# Exercise requirements:
Copy out, exactly, the first line of the entries below and every line after it through the one containing "let sn := bbox_volume".
Listed records Start Marker
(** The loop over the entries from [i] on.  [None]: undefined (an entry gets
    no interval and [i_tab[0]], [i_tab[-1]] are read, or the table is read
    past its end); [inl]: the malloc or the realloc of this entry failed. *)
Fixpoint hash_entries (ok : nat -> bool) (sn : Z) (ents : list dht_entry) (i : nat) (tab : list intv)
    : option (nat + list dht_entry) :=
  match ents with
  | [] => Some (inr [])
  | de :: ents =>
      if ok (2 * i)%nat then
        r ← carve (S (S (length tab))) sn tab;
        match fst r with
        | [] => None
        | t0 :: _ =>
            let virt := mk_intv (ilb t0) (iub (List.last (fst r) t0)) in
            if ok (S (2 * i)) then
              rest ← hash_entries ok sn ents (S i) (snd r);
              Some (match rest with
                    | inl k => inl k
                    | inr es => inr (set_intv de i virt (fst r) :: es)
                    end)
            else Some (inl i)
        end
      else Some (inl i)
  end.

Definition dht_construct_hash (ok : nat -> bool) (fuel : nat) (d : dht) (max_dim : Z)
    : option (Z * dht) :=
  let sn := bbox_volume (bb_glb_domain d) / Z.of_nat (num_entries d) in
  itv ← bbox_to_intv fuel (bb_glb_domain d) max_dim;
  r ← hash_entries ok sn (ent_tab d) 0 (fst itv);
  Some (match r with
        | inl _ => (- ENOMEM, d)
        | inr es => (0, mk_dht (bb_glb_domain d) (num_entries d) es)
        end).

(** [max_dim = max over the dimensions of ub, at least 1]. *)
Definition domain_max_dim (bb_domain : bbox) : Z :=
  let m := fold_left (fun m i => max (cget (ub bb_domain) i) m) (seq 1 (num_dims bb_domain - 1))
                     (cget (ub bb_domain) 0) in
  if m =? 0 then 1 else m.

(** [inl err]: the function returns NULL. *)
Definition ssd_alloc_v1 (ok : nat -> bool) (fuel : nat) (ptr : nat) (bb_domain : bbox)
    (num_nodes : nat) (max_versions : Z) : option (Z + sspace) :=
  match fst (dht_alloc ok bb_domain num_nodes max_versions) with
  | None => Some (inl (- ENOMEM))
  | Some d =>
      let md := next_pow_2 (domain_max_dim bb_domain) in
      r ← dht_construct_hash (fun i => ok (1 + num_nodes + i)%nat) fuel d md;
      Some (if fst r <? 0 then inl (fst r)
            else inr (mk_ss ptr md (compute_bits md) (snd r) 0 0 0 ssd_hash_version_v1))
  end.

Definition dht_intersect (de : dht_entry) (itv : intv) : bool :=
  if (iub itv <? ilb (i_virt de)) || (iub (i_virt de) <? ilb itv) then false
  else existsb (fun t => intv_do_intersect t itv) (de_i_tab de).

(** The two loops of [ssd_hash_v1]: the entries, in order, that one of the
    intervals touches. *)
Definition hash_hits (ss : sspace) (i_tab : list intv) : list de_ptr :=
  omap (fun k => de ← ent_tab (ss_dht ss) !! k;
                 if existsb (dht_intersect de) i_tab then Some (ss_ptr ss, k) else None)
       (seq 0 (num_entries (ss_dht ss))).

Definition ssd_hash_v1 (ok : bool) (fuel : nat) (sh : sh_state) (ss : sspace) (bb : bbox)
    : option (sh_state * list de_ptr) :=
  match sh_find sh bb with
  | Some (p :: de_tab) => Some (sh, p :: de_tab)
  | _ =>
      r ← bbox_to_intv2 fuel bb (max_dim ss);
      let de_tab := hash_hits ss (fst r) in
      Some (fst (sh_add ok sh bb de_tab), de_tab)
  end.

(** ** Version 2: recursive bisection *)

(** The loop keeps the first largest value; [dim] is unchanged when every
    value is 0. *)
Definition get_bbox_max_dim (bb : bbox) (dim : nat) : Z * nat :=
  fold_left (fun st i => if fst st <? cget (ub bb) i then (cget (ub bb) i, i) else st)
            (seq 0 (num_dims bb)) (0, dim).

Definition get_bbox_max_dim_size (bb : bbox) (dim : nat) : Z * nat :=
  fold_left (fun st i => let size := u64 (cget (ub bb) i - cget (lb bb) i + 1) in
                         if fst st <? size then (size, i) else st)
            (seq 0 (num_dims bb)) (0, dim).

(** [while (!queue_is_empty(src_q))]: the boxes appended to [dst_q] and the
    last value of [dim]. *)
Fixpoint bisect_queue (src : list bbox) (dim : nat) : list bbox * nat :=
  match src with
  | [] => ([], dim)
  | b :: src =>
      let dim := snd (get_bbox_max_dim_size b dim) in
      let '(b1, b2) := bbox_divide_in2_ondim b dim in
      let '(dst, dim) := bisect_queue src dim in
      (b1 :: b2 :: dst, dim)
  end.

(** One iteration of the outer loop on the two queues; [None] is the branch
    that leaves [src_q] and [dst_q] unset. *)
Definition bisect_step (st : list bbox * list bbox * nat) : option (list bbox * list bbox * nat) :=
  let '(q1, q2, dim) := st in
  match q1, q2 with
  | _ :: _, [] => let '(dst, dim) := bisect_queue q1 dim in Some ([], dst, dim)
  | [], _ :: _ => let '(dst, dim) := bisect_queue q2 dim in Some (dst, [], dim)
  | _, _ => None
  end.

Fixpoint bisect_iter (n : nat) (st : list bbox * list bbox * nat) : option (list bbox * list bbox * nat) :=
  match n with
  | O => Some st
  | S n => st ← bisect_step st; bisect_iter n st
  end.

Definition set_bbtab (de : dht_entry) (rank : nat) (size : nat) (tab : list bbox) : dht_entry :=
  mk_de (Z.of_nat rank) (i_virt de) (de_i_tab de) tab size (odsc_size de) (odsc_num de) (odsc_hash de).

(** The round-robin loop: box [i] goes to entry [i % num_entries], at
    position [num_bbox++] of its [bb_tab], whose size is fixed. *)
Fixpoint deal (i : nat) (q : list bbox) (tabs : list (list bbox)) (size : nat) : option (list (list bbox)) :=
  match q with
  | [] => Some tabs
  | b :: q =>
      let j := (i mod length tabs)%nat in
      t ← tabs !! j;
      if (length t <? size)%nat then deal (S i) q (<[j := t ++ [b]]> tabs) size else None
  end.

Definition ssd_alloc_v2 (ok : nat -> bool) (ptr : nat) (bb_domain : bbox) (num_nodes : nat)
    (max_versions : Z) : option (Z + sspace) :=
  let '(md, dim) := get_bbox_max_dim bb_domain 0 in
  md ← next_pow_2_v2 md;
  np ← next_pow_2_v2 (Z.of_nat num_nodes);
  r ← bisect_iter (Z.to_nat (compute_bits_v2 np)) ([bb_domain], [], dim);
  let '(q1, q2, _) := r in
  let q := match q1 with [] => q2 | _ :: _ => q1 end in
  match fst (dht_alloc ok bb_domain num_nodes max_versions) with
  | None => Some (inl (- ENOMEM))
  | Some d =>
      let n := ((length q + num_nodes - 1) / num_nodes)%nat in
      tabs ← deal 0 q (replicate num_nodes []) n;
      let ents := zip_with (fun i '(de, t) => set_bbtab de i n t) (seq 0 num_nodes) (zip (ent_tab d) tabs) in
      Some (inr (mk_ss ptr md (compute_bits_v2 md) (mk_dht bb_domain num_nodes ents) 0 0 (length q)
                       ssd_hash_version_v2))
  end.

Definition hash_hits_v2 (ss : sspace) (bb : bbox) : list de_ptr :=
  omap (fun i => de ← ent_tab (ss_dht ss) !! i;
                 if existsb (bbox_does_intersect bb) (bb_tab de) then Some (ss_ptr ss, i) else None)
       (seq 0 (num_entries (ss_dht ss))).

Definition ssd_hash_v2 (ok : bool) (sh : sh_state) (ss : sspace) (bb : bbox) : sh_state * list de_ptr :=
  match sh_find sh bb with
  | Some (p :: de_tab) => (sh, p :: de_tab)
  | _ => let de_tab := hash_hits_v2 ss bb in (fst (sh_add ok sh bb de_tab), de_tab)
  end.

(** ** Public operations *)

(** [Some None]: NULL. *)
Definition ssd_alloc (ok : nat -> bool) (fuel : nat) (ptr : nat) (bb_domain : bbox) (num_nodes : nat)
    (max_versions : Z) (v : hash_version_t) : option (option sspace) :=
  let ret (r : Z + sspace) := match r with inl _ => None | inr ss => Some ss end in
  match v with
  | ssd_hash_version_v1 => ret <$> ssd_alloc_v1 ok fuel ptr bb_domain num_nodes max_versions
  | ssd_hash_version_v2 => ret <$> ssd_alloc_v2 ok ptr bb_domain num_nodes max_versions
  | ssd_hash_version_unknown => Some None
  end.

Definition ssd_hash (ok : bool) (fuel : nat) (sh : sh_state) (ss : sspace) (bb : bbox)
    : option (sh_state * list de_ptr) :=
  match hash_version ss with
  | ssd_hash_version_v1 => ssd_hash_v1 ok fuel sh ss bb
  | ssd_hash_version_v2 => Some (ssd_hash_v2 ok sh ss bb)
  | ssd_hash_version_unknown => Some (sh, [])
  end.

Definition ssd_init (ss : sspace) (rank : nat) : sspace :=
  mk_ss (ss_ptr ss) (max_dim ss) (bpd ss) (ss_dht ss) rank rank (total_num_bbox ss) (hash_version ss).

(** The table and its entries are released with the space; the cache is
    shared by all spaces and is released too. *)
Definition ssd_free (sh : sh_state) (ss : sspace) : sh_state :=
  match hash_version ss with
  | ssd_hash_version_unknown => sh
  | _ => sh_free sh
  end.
Listed records End Marker
# Task answer:
(** The loop over the entries from [i] on.  [None]: undefined (an entry gets
    no interval and [i_tab[0]], [i_tab[-1]] are read, or the table is read
    past its end); [inl]: the malloc or the realloc of this entry failed. *)
Fixpoint hash_entries (ok : nat -> bool) (sn : Z) (ents : list dht_entry) (i : nat) (tab : list intv)
    : option (nat + list dht_entry) :=
  match ents with
  | [] => Some (inr [])
  | de :: ents =>
      if ok (2 * i)%nat then
        r ← carve (S (S (length tab))) sn tab;
        match fst r with
        | [] => None
        | t0 :: _ =>
            let virt := mk_intv (ilb t0) (iub (List.last (fst r) t0)) in
            if ok (S (2 * i)) then
              rest ← hash_entries ok sn ents (S i) (snd r);
              Some (match rest with
                    | inl k => inl k
                    | inr es => inr (set_intv de i virt (fst r) :: es)
                    end)
            else Some (inl i)
        end
      else Some (inl i)
  end.

Definition dht_construct_hash (ok : nat -> bool) (fuel : nat) (d : dht) (max_dim : Z)
    : option (Z * dht) :=
  let sn := bbox_volume (bb_glb_domain d) / Z.of_nat (num_entries d) in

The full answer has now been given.